To give you a sense for the size of the crane that requires, skip to somewhere around 1:45 in the video below, which shows German company Enercon installing one of its 5.56-megawatt turbines. That's a quarter of the power the biggest ones are shooting for, but it runs 160-m (525-ft) blades, so the generator nacelle has to be considerably higher than that, and the crane needs to be even higher.

But here's the thing: you've already got a tower, why move and erect an entire separate crane? So Enercon, in partnership with Dutch company Lagerway, set about building the "world's first self-climbing crane for wind turbines."The Lagerway LCC140 Climbing Crane is a bit of a monster in its own right. It takes 11 trucks to transport, for starters, it weighs 270 tons, and you need another, smaller crane to lift it up and attach or detach it from the tower. It's also only suitable for purpose-built turbine towers, since its upper and lower sections connect to the tower using reinforced holes in each section of the turbine tower as connection points.

But it can be set up or torn down in a single day, and once it's latched on, it's able to climb up the tower as it's built, then lock on and hoist loads up to 140 tons with its own 33-m (108-ft) mast and 46-m (151-ft) boom.In 2021, Enercon used a prototype LCC140 Climbing Crane to build and install its first turbine, an E-136 EP5 not much smaller than the one in the first video.

Very neat! But still quite a beefy and cumbersome solution. Enter Spanish company KoalaLifter, which is working to commercialize a turbine-climbing crane that should work with a variety of different tower types, and is so much smaller that it rocks up on a single 12-m (40-ft) truck.

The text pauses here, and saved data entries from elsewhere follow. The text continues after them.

Lemma ml_kem_poly_mult_exact_witness :
  let x255 := zeros 255 ++ [1] in let x := 0 :: 1 :: zeros 254 in
  coeff (scalar_inverse_ntt (scalar_mult (scalar_ntt x255) (scalar_ntt x))) 0 = 3328.
Proof.
  assert (scalar_ok (zeros 255 ++ [1]) /\ scalar_ok (0 :: 1 :: zeros 254)) as [Ha Hb].
  { split; (split; [reflexivity|]; repeat (constructor; [by compute|]); constructor). }
  cbv zeta. destruct (ml_kem_poly_mult_exact _ _ 0 0 0 Ha Hb) as (_ & _ & _ & _ & ->); [lia..|].
  vm_compute. reflexivity.
Defined.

All you need set up is the first section of the tower, after which the KoalaLifter truck backs right up to it, and hydraulically jacks the KoalaLifter up to vertical, positioning it against the tower. At this point, it doesn't need any special holes or attachment points, it grabs onto the tower using a pair of collar-like straps. Once that's secure, it extends its inner section upwards, and another pair of straps secure that to the tower. From there, the bottom section straps can be loosened or retracted, and the bottom section can lift itself up. Rinse and repeat.

You can see the KoalalLifter process in the sexy (but very slow) render video below.

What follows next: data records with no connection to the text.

(* ===== verification/MlKemHash.v ===== *)
(** * ML-KEM: hashing and sampling

    Model of the hash functions and samplers of [crypto/ml_kem/ml_kem.c].  The digest
    context is a parameter of the model (class [KemDigest]), its documented behaviour
    the laws [KemDigestLaws].  [sample_scalar] runs until the stream has given 256
    values below [q]: its model takes [fuel], the number of blocks squeezed, and
    running out of it is the result [Spin].  Shown here: hashing in pieces is hashing
    the whole, rejection sampling returns the first values of the stream that are in
    range, and the branch-free samplers return the centered binomial values of
    FIPS 203. *)
From S2P Require Import Prelude.
From S2P Require Import ByteOrder.
From S2P Require Import ZSum.
From S2P Require Import BitPack.
From S2P Require Import Result.
From S2P Require Import ModCong.
From S2P Require Import NttPass.
From S2P Require Import MlKemField.
From S2P Require Import MlKemNtt.
From S2P Require Import MlKemCode.

Definition ML_KEM_RANDOM_BYTES : Z := 32.
Definition ML_KEM_SEED_BYTES : Z := ML_KEM_RANDOM_BYTES * 2.
Definition ML_KEM_PKHASH_BYTES : Z := 32.
Definition ML_KEM_SHARED_SECRET_BYTES : Z := 32.
Definition SHAKE128_BLOCKSIZE : Z := (1600 - 128 * 2) / 8.
Definition SCALAR_SAMPLING_BUFSIZE : Z := if SHAKE128_BLOCKSIZE mod 12 =? 0 then SHAKE128_BLOCKSIZE else 168.

(** ** The digest context *)

Inductive KEM_MD := SHAKE128 | SHAKE256 | SHA3_256 | SHA3_512.
Definition EVP_MD_xof (md : KEM_MD) : bool := match md with SHAKE128 | SHAKE256 => true | _ => false end.
(** The digest length of a function that has a fixed one. *)
Definition md_size (md : KEM_MD) : Z := match md with SHA3_512 => 64 | _ => 32 end.

Class KemDigest := {
  EVP_MD_CTX : Type;
  EVP_MD_CTX_new : option EVP_MD_CTX;
  (** resets the context for [md] *)
  EVP_DigestInit_ex : KEM_MD -> option EVP_MD_CTX;
  EVP_MD_CTX_get0_md : EVP_MD_CTX -> KEM_MD;
  EVP_DigestUpdate : EVP_MD_CTX -> list Z -> option EVP_MD_CTX;
  (** the digest; its length is what is stored in [*size] *)
  EVP_DigestFinal_ex : EVP_MD_CTX -> option (list Z);
  EVP_DigestFinalXOF : EVP_MD_CTX -> Z -> option (list Z);
  EVP_DigestSqueeze : EVP_MD_CTX -> Z -> option (list Z * EVP_MD_CTX) }.

Class KemDigestLaws `{KemDigest} : Prop := {
  kem_new_ok : is_Some EVP_MD_CTX_new;
  kem_init_ok md : exists c, EVP_DigestInit_ex md = Some c /\ EVP_MD_CTX_get0_md c = md;
  kem_update_ok c m : exists c', EVP_DigestUpdate c m = Some c' /\ EVP_MD_CTX_get0_md c' = EVP_MD_CTX_get0_md c;
  (** successive updates hash the concatenation *)
  kem_update_app c m m' : EVP_DigestUpdate c (m ++ m') = (c' ← EVP_DigestUpdate c m; EVP_DigestUpdate c' m');
  kem_final_ok c : EVP_MD_xof (EVP_MD_CTX_get0_md c) = false ->
    exists b, EVP_DigestFinal_ex c = Some b /\ zlen b = md_size (EVP_MD_CTX_get0_md c) /\ bytes_ok b;
  kem_final_xof_ok c n : 0 < n -> EVP_MD_xof (EVP_MD_CTX_get0_md c) = true ->
    exists b, EVP_DigestFinalXOF c n = Some b /\ zlen b = n /\ bytes_ok b;
  kem_squeeze_ok c n : 0 < n -> EVP_MD_xof (EVP_MD_CTX_get0_md c) = true ->
    exists b c', EVP_DigestSqueeze c n = Some (b, c') /\ EVP_MD_CTX_get0_md c' = EVP_MD_CTX_get0_md c /\
      zlen b = n /\ bytes_ok b }.

Section Hash.
Context `{KD : KemDigest}.

Definition single_keccak (outlen : Z) (inp : list Z) (mdctx : EVP_MD_CTX) : option (list Z) :=
  mdctx ← EVP_DigestUpdate mdctx inp;
  if EVP_MD_xof (EVP_MD_CTX_get0_md mdctx) then EVP_DigestFinalXOF mdctx outlen
  else
    out ← EVP_DigestFinal_ex mdctx;
    if zlen out =? outlen then Some out else None.

Definition prf (len : Z) (inp : list Z) : option (list Z) :=
  mdctx ← EVP_DigestInit_ex SHAKE256; single_keccak len (slice inp 0 (ML_KEM_RANDOM_BYTES + 1)) mdctx.
Definition hash_h (inp : list Z) : option (list Z) :=
  mdctx ← EVP_DigestInit_ex SHA3_256; single_keccak ML_KEM_PKHASH_BYTES inp mdctx.
(** [do { ... } while (t < end)] over the [rank] scalars of [t] *)
Definition hash_h_pubkey (t : list scalar) (rho : list Z) : option (list Z) :=
  mdctx ← EVP_DigestInit_ex SHA3_256;
  mdctx ← for_loop (length t) 0 (fun i mdctx =>
    EVP_DigestUpdate mdctx (scalar_encode (default [] (t !! Z.to_nat i)) 12)) mdctx;
  mdctx ← EVP_DigestUpdate mdctx (slice rho 0 ML_KEM_RANDOM_BYTES);
  pkhash ← EVP_DigestFinal_ex mdctx;
  if zlen pkhash =? ML_KEM_PKHASH_BYTES then Some pkhash else None.
Definition hash_g (inp : list Z) : option (list Z) :=
  mdctx ← EVP_DigestInit_ex SHA3_512; single_keccak ML_KEM_SEED_BYTES inp mdctx.
Definition kdf (z ctext : list Z) : option (list Z) :=
  mdctx ← EVP_DigestInit_ex SHAKE256;
  mdctx ← EVP_DigestUpdate mdctx (slice z 0 ML_KEM_RANDOM_BYTES);
  mdctx ← EVP_DigestUpdate mdctx ctext;
  EVP_DigestFinalXOF mdctx ML_KEM_SHARED_SECRET_BYTES.

(** ** Rejection sampling *)

(** The inner loop of [sample_scalar]; [out] holds the values before [curr]. *)
Fixpoint sample_block (inp : list Z) (out : list Z) : list Z :=
  match inp with
  | b1 :: b2 :: b3 :: inp' =>
    if DEGREE <=? zlen out then out
    else
      let d := u16 (Z.shiftl (Z.land b2 0x0f) 8 + b1) in
      let out := if d <? kPrime then out ++ [d] else out in
      if DEGREE <=? zlen out then out
      else
        let d := u16 (Z.shiftl b3 4 + Z.shiftr b2 4) in
        let out := if d <? kPrime then out ++ [d] else out in
        sample_block inp' out
  | _ => out
  end.
(** [do { ... } while (curr < endout)] *)
Fixpoint sample_loop (fuel : nat) (mdctx : EVP_MD_CTX) (out : list Z) : res scalar :=
  match fuel with
  | O => Spin
  | S fuel' =>
    '(buf, mdctx) ← of_option (EVP_DigestSqueeze mdctx SCALAR_SAMPLING_BUFSIZE);
    let out := sample_block buf out in
    if zlen out <? DEGREE then sample_loop fuel' mdctx out else Ret out
  end.
Definition sample_scalar `{FU : Fuel} (mdctx : EVP_MD_CTX) : res scalar := sample_loop fuel mdctx [].

(** ** Centered binomial sampling *)

Definition bit0 (b : Z) : Z := Z.land b 1.
Definition bitn (n b : Z) : Z := Z.land (Z.shiftr b n) 1.
(** [value = plus; value -= minus; mask = ...; *curr++ = value + (kPrime & mask);] *)
Definition cbd_value (plus minus : Z) : Z :=
  let value := u16 (u16 plus - minus) in
  let mask := u16 (constish_time_non_zero (Z.shiftr value 15)) in
  u16 (value + Z.land kPrime mask).

Fixpoint cbd_2_loop (r : list Z) : scalar :=
  match r with
  | b :: r' =>
    cbd_value (bit0 b + bitn 1 b) (bitn 2 b + bitn 3 b) ::
    cbd_value (bitn 4 b + bitn 5 b) (bitn 6 b + bitn 7 b) :: cbd_2_loop r'
  | [] => []
  end.
Definition cbd_2 (inp : list Z) : option scalar :=
  randbuf ← prf (4 * DEGREE / 8) inp; Some (cbd_2_loop randbuf).

Fixpoint cbd_3_loop (r : list Z) : scalar :=
  match r with
  | b1 :: b2 :: b3 :: r' =>
    cbd_value (bit0 b1 + bitn 1 b1 + bitn 2 b1) (bitn 3 b1 + bitn 4 b1 + bitn 5 b1) ::
    cbd_value (bitn 6 b1 + bitn 7 b1 + bit0 b2) (bitn 1 b2 + bitn 2 b2 + bitn 3 b2) ::
    cbd_value (bitn 4 b2 + bitn 5 b2 + bitn 6 b2) (bitn 7 b2 + bit0 b3 + bitn 1 b3) ::
    cbd_value (bitn 2 b3 + bitn 3 b3 + bitn 4 b3) (bitn 5 b3 + bitn 6 b3 + bitn 7 b3) :: cbd_3_loop r'
  | _ => []
  end.
Definition cbd_3 (inp : list Z) : option scalar :=
  randbuf ← prf (6 * DEGREE / 8) inp; Some (cbd_3_loop randbuf).

Definition CBD_FUNC : Type := list Z -> option scalar.

(** [do { input[32] = ( *counter)++; ... } while (--rank > 0)], the entries and the counter. *)
Definition gencbd_vector (cbd : CBD_FUNC) (counter : Z) (seed : list Z) (rank : Z) : option (list scalar * Z) :=
  for_loop (Z.to_nat rank) 0 (fun _ '(out, counter) =>
    s ← cbd (slice seed 0 ML_KEM_RANDOM_BYTES ++ [counter]);
    Some (out ++ [s], u8 (counter + 1))) ([], counter).
Definition gencbd_vector_ntt (cbd : CBD_FUNC) (counter : Z) (seed : list Z) (rank : Z) : option (list scalar * Z) :=
  for_loop (Z.to_nat rank) 0 (fun _ '(out, counter) =>
    s ← cbd (slice seed 0 ML_KEM_RANDOM_BYTES ++ [counter]);
    Some (out ++ [scalar_ntt s], u8 (counter + 1))) ([], counter).
End Hash.

(** ** Bits of a digest *)

Lemma bitn_spec n b : 0 <= n -> bitn n b = Z.b2z (Z.testbit b n).
Proof.
  intros Hn. unfold bitn. change 1 with (Z.ones 1). rewrite Z.land_ones by lia. change (2 ^ 1) with 2.
  by rewrite <- Z.bit0_mod, Z.shiftr_spec, Z.add_0_l by lia.
Qed.
Lemma bit0_spec b : bit0 b = Z.b2z (Z.testbit b 0).
Proof. unfold bit0. by rewrite <- (bitn_spec 0 b), <- (Z.shiftr_0_r b) at 1. Qed.

Lemma byte_high_bit b n : is_byte b -> 8 <= n -> Z.testbit b n = false.
Proof. intros Hb Hn. by apply (testbit_out 8). Qed.
Lemma le_val_testbit l n :
  bytes_ok l -> 0 <= n -> Z.testbit (le_val l) n = Z.testbit (byte_at l (n / 8)) (n mod 8).
Proof.
  intros Hok. revert n. induction Hok as [|b l Hb Hok IH]; intros n Hn.
  - unfold byte_at. cbn [le_val]. rewrite lookup_nil. cbn [default]. by rewrite !Z.bits_0.
  - cbn [le_val]. rewrite Z.mul_comm. change 256 with (2 ^ 8). rewrite <- lor_shiftl_add by (done || lia). rewrite Z.lor_spec.
    destruct (Z.lt_ge_cases n 8) as [H8|H8].
    + rewrite Z.shiftl_spec_low, orb_false_r by lia. rewrite Z.div_small, Z.mod_small by lia. done.
    + rewrite Z.shiftl_spec, byte_high_bit, IH by (done || lia). cbn [orb]. f_equal; [|dlia].
      unfold byte_at. replace (Z.to_nat (n / 8)) with (S (Z.to_nat ((n - 8) / 8))) by dlia. done.
Qed.
Lemma digit_testbit b n v k j :
  0 <= b -> 0 <= k < Z.of_nat n -> 0 <= j < b -> Z.testbit (coeff (to_digits b n v) k) j = Z.testbit v (b * k + j).
Proof.
  intros Hb. revert v k. induction n as [|n IH]; intros v k Hk Hj; [lia|]. cbn [to_digits].
  destruct (Z.eq_dec k 0) as [->|Hk0].
  - change (Z.testbit (v mod 2 ^ b) j = Z.testbit v (b * 0 + j)). rewrite Z.mod_pow2_bits_low by lia. f_equal. lia.
  - replace k with (k - 1 + 1) at 1 by lia. rewrite coeff_cons. destruct (Z.leb_spec 0 (k - 1)); [|lia].
    rewrite IH by lia. rewrite Z.div_pow2_bits by nia. f_equal. lia.
Qed.

(** ** Centered binomial values

    Algorithm 8 of FIPS 203: the number of ones among [eta] bits minus the number of
    ones among the next [eta] bits, for every [2 * eta] bits of the input. *)
Definition ones (n : nat) (v : Z) : Z := zsum (fun j => Z.b2z (Z.testbit v j)) n.
Definition cbd_diff (eta : nat) (d : Z) : Z := ones eta d - ones eta (Z.shiftr d (Z.of_nat eta)).
Definition SamplePolyCBD (eta : nat) (bytes : list Z) : list Z :=
  (fun d => cbd_diff eta d mod ML_KEM_PRIME) <$> bit_unpack (2 * Z.of_nat eta) 256 bytes.

Lemma cbd_value_spec plus minus : 0 <= plus <= 3 -> 0 <= minus <= 3 -> cbd_value plus minus = (plus - minus) mod ML_KEM_PRIME.
Proof.
  intros Hp Hm. assert (plus = 0 \/ plus = 1 \/ plus = 2 \/ plus = 3) as [-> | [-> | [-> | ->]]] by lia;
    assert (minus = 0 \/ minus = 1 \/ minus = 2 \/ minus = 3) as [-> | [-> | [-> | ->]]] by lia; reflexivity.
Qed.
(** The [k]-th group of bits of [v]. *)
Lemma cbd_digit eta n v k :
  0 <= k < Z.of_nat n ->
  cbd_diff eta (coeff (to_digits (2 * Z.of_nat eta) n v) k) =
  zsum (fun j => Z.b2z (Z.testbit v (2 * Z.of_nat eta * k + j))) eta -
  zsum (fun j => Z.b2z (Z.testbit v (2 * Z.of_nat eta * k + Z.of_nat eta + j))) eta.
Proof.
  intros Hk. unfold cbd_diff, ones. f_equal; apply zsum_ext; intros j Hj.
  - by rewrite digit_testbit by lia.
  - rewrite Z.shiftr_spec by lia. rewrite digit_testbit by lia. do 2 f_equal. lia.
Qed.
Lemma b2z_range b : 0 <= Z.b2z b <= 1.
Proof. destruct b; simpl; lia. Qed.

Or indeed, check out a real-life test video from earlier this year instead. The video below shows the company's first KL-N30 commercial product in action. It's a considerably more humble little crane than the LCC140, lifting only 30 tons. But it'll operate in any wind conditions, and can climb up 100 m (328 ft) of any given tower in just 45 minutes, operated by a single technician on the ground.

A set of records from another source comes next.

Lemma matrix_entry_ok rho i j s : matrix_entry rho i j = Ret s -> scalar_ok s.
Proof.
  unfold matrix_entry. destruct (kem_init_ok SHAKE128) as (c & -> & Hc). cbn [of_option mbind res_bind].
  destruct (kem_update_ok c (slice rho 0 ML_KEM_RANDOM_BYTES ++ [u8 i; u8 j])) as (c' & -> & Hc'). cbn [of_option mbind res_bind].
  apply SampleNTT_ok. by rewrite Hc', Hc.
Qed.
Lemma matrix_step rho i j (out : list scalar) :
  (mdctx ← of_option (EVP_DigestInit_ex SHAKE128);
   mdctx ← of_option (EVP_DigestUpdate mdctx (slice rho 0 ML_KEM_RANDOM_BYTES ++ [u8 i; u8 j]));
   s ← sample_scalar mdctx; Ret (out ++ [s])) = (s ← matrix_entry rho i j; Ret (out ++ [s])).
Proof.
  unfold matrix_entry. destruct (kem_init_ok SHAKE128) as (c & -> & Hc). cbn [of_option mbind res_bind].
  destruct (kem_update_ok c (slice rho 0 ML_KEM_RANDOM_BYTES ++ [u8 i; u8 j])) as (c' & -> & Hc'). cbn [of_option mbind res_bind].
  by rewrite sample_scalar_spec by (by rewrite Hc', Hc).
Qed.
(** A loop that appends what it samples. *)
Lemma res_collect n i (f : Z -> res scalar) out r :
  res_for n i (fun j out => s ← f j; Ret (out ++ [s])) out = Ret r <->
  exists v, r = out ++ v /\ length v = n /\ forall k s, v !! k = Some s -> f (i + Z.of_nat k) = Ret s.
Proof.
  revert i out. induction n as [|n IH]; intros i out; cbn [res_for].
  - split.
    + intros [= <-]. exists []. by rewrite app_nil_r.
    + intros (v & -> & Hl & _). destruct v; [|done]. by rewrite app_nil_r.
  - split.
    + destruct (f i) as [s| |] eqn:Ef; [|done..]. cbn [mbind res_bind]. intros (v & -> & Hl & Hk)%IH. exists (s :: v).
      rewrite <- app_assoc. split_and!; [done|simpl; lia|]. intros [|k] s' Hs'; [injection Hs' as <-; by rewrite Z.add_0_r|].
      replace (i + Z.of_nat (S k)) with (i + 1 + Z.of_nat k) by lia. by apply Hk.
    + intros ([|s v] & -> & Hl & Hk); [done|]. pose proof (Hk 0%nat s eq_refl) as H0. rewrite Z.add_0_r in H0. rewrite H0.
      cbn [mbind res_bind]. apply IH. exists v. rewrite <- app_assoc. split_and!; [done|simpl in Hl; lia|].
      intros k s' Hs'. replace (i + 1 + Z.of_nat k) with (i + Z.of_nat (S k)) by lia. by apply Hk.
Qed.
Lemma res_for_total {St} (P : Z -> St -> Prop) n i body s :
  P i s -> (forall j t, i <= j < i + Z.of_nat n -> P j t -> exists t', body j t = Ret t' /\ P (j + 1) t') ->
  exists s', res_for n i body s = Ret s' /\ P (i + Z.of_nat n) s'.
Proof.
  revert i s. induction n as [|n IH]; intros i s Hi Hstep; cbn [res_for].
  - exists s. by rewrite Z.add_0_r.
  - destruct (Hstep i s) as (t & -> & Ht); [lia|done|]. cbn [mbind res_bind].
    replace (i + Z.of_nat (S n)) with (i + 1 + Z.of_nat n) by lia. apply IH; [done|]. intros j u Hj. apply Hstep. lia.
Qed.

(** The first [i] rows of the matrix. *)
Definition rows (rho : list Z) (rank i : Z) (m : list scalar) : Prop :=
  zlen m = i * rank /\ forall i' j, 0 <= i' < i -> 0 <= j < rank -> matrix_entry rho i' j = Ret (entry m (i' * rank + j)).
Lemma rows_step rho rank i m v :
  0 <= i -> rows rho rank i m -> zlen v = rank -> (forall j, 0 <= j < rank -> matrix_entry rho i j = Ret (entry v j)) ->
  rows rho rank (i + 1) (m ++ v).
Proof.
  intros Hi [Hl Hm] Hv Hrow. split; [rewrite zlen_app; lia|]. intros i' j Hi' Hj. unfold entry.
  destruct (Z.eq_dec i' i) as [->|Hne].
  - rewrite lookup_app_r by (unfold zlen in Hl; lia). rewrite Hrow by done. unfold entry. do 3 f_equal. unfold zlen in Hl. lia.
  - rewrite lookup_app_l by (unfold zlen in Hl; nia). apply Hm; lia.
Qed.
Lemma matrix_expand_rows rho rank m : 0 <= rank -> matrix_expand rho rank = Ret m <-> rows rho rank rank m.
Proof.
  intros Hr. unfold matrix_expand.
  rewrite (res_for_ext _ _ _ (fun i out => res_for (Z.to_nat rank) 0 (fun j out => s ← matrix_entry rho i j; Ret (out ++ [s])) out))
    by (intros i out; apply res_for_ext; intros j o; apply matrix_step).
  split.
  - intros Hm. replace rank with (0 + Z.of_nat (Z.to_nat rank)) at 2 by lia.
    apply (res_for_inv (fun i out => rows rho rank i out) _ _ _ _ _) in Hm; [done| |].
    + split; [done|]. intros. lia.
    + intros i t t' Hi Ht (v & -> & Hlv & Hv)%res_collect. apply rows_step; [lia|done|unfold zlen; lia|]. intros j Hj.
      destruct (lookup_lt_is_Some_2 v (Z.to_nat j)) as [s Hs]; [lia|]. specialize (Hv _ _ Hs). rewrite Z2Nat.id, Z.add_0_l in Hv by lia.
      rewrite Hv. unfold entry. by rewrite Hs.
  - intros [Hl Hm].
    destruct (res_for_total (fun i out => out = take (Z.to_nat (i * rank)) m) (Z.to_nat rank) 0
      (fun i out => res_for (Z.to_nat rank) 0 (fun j out => s ← matrix_entry rho i j; Ret (out ++ [s])) out) []) as (m' & -> & ->).
    + done.
    + intros i t Hi ->. eexists. split; [|done]. apply res_collect. exists (take (Z.to_nat rank) (drop (Z.to_nat (i * rank)) m)).
      assert (i * rank + rank <= rank * rank) by nia. unfold zlen in Hl. split_and!.
      * replace ((i + 1) * rank) with (i * rank + rank) by lia. rewrite Z2Nat.inj_add by nia. by rewrite take_take_drop.
      * rewrite length_take, length_drop. nia.
      * intros k s Hs. apply lookup_take_Some in Hs as [Hs Hk]. rewrite lookup_drop in Hs. rewrite Z.add_0_l, Hm by lia. unfold entry.
        replace (Z.to_nat (i * rank + Z.of_nat k)) with (Z.to_nat (i * rank) + k)%nat by nia. by rewrite Hs.
    + f_equal. apply take_ge. unfold zlen in Hl. nia.
Qed.
Lemma matrix_expand_ok rho rank m :
  0 <= rank -> matrix_expand rho rank = Ret m ->
  vector_ok (rank * rank) m /\ mreps rank m (fun i j => coeff (scalar_inverse_ntt (entry m (i * rank + j)))).
Proof.
  intros Hr [Hl Hm]%matrix_expand_rows; [|done].
  assert (forall i j, 0 <= i < rank -> 0 <= j < rank -> scalar_ok (entry m (i * rank + j))) as Hok
    by (intros i j Hi Hj; by eapply matrix_entry_ok, Hm).
  split; [|intros i j Hi Hj; by apply reps_of, Hok]. rewrite <- (entries_entry m), Hl. apply entries_ok; [nia|]. intros k Hk.
  replace k with (k / rank * rank + k mod rank) by (rewrite Z.mul_comm; symmetry; apply Z.div_mod; lia).
  apply Hok; [split; [apply Z.div_pos; lia|apply Z.div_lt_upper_bound; lia]|apply Z.mod_pos_bound; lia].
Qed.
Lemma res_for_no_err {St} n i (body : Z -> St -> res St) s : (forall j t, body j t <> Err) -> res_for n i body s <> Err.
Proof.
  intros Hb. revert i s. induction n as [|n IH]; intros i s; cbn [res_for]; [done|]. pose proof (Hb i s). destruct (body i s); [apply IH|done..].
Qed.
(** Only a digest that fails makes the expansion fail. *)
Lemma matrix_expand_no_err rho rank : matrix_expand rho rank <> Err.
Proof.
  unfold matrix_expand. apply res_for_no_err. intros i out. apply res_for_no_err. intros j o. rewrite matrix_step. unfold matrix_entry.
  destruct (kem_init_ok SHAKE128) as (c & -> & _). cbn [of_option mbind res_bind].
  destruct (kem_update_ok c (slice rho 0 ML_KEM_RANDOM_BYTES ++ [u8 i; u8 j])) as (c' & -> & _). cbn [of_option mbind res_bind].
  unfold SampleNTT. by destruct (zlen _ =? 256).
Qed.
End Matrix.

(** ** The seed buffer *)

Lemma seedbuf_fill (b x y : list Z) : zlen b = 64 -> zlen x = 32 -> zlen y = 32 -> splice (splice b 0 x) 32 y = x ++ y.
Proof.
  unfold zlen. intros Hb Hx Hy. unfold splice. cbn [Z.to_nat]. rewrite take_0. cbn [app].
  change (Z.to_nat 0) with 0%nat. cbn [Nat.add take app]. change (Z.to_nat 32) with 32%nat.
  rewrite take_app_length' by lia. rewrite (drop_ge (x ++ _)); [by rewrite app_nil_r|]. rewrite length_app, length_drop. lia.
Qed.
Lemma half_first (x y : list Z) : zlen x = 32 -> slice (x ++ y) 0 32 = x.
Proof. apply slice_app_first. Qed.
Lemma half_second (x y : list Z) : zlen x = 32 -> zlen y = 32 -> slice (x ++ y) 32 32 = y.
Proof. intros Hx Hy. rewrite <- Hx at 1. rewrite <- (Z.add_0_r (zlen x)), slice_app_skip by lia. by apply slice_whole. Qed.
Lemma splice_first (b x : list Z) : zlen b = 64 -> zlen x = 32 -> slice (splice b 0 x) 0 32 = x.
Proof. intros Hb Hx. rewrite <- Hx. apply slice_splice_same; lia. Qed.

(** Run an operation on a key. *)
Ltac krun := cbv [mbind mret kem_bind kem_ret kget kset klift kcheck check]; cbn [of_option].

(** ** A key's public and private parts *)

Section Keys.
Context `{KL : KemDigestLaws} `{FU : Fuel} `{KE : KemEnv}.

Definition rho_of (key : ML_KEM_KEY) : list Z := peek (k_rho key) key.
Definition pkhash_of (key : ML_KEM_KEY) : list Z := peek (k_pkhash key) key.
Definition z_of (key : ML_KEM_KEY) : list Z := peek (k_z key) key.

(** The public vector, the matrix its seed determines, and the hash of the encoding. *)
Definition public_wf (key : ML_KEM_KEY) (t : list scalar) : Prop :=
  k_encoded_dk key = None /\ k_rho key = Some (InSeedbuf, 0) /\ k_pkhash key = Some (InSeedbuf, 32) /\
  vector_ok (rank_of key) t /\ (exists m, k_m key = Some m /\ matrix_expand (rho_of key) (rank_of key) = Ret m) /\
  hash_h (encode_pubkey key) = Some (pkhash_of key).
Definition private_wf (key : ML_KEM_KEY) (s : list scalar) : Prop :=
  vector_ok (rank_of key) s /\ zlen (k_zbuf key) = 64 /\ bytes_ok (k_zbuf key) /\ k_z key = Some (InZbuf, 0) /\
  (k_d key = None \/ k_d key = Some (InZbuf, 32)).
Definition key_wf (key : ML_KEM_KEY) : Prop :=
  is_variant (k_vinfo key) /\ zlen (k_seedbuf key) = 64 /\ bytes_ok (k_seedbuf key) /\
  match k_t key with
  | None => k_m key = None /\ k_s key = None /\
    (k_z key = None /\ k_d key = None \/ k_z key = Some (InSeedbuf, 0) /\ k_d key = Some (InSeedbuf, 32))
  | Some t => public_wf key t /\ match k_s key with None => k_z key = None /\ k_d key = None | Some s => private_wf key s end
  end.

It remains unclear to us exactly how the KoalaLifter's straps reach around the tower and grab on without sagging; the render video makes it look like there are some kind of magnetic crawlers bringing them around the mast, but reality may be a little less fun.

The company has set about embiggening the KoalaLifter to make it appropriate for larger, heavier projects. But both the upcoming KL-N80, which will lift 80 tons, and the King Dingaling KL-Gorilla crane, which is designed to hoist as much as 150 tons, are still designed to fit on a single truck that can lift them vertical to grab onto the bottom of the tower.It's also working on a barge-carried KL-Offshore product, which could be considerably larger and more powerful, since it's freed from the constraints of truck-based transport. This version would need to be deployed by crane, off a wave-compensated platform, but it could build and service even larger turbines.

While the KoalaLifter could prove a very convenient and cost-effective option for onshore wind farms, it's potentially be an absolute game-changer for offshore work, where towers can reach ridiculous heights, and the kind of crane ships required can cost millions upon millions of dollars a week, only to be shut down if the weather's not pretty much perfect.KoalaLifter is just getting started in a commercial sense. It's entered into a joint venture with a Brazilian company to run a service in the South American region, starting with nine machines by 2026. We look forward to seeing what kind of contribution it can make at scale.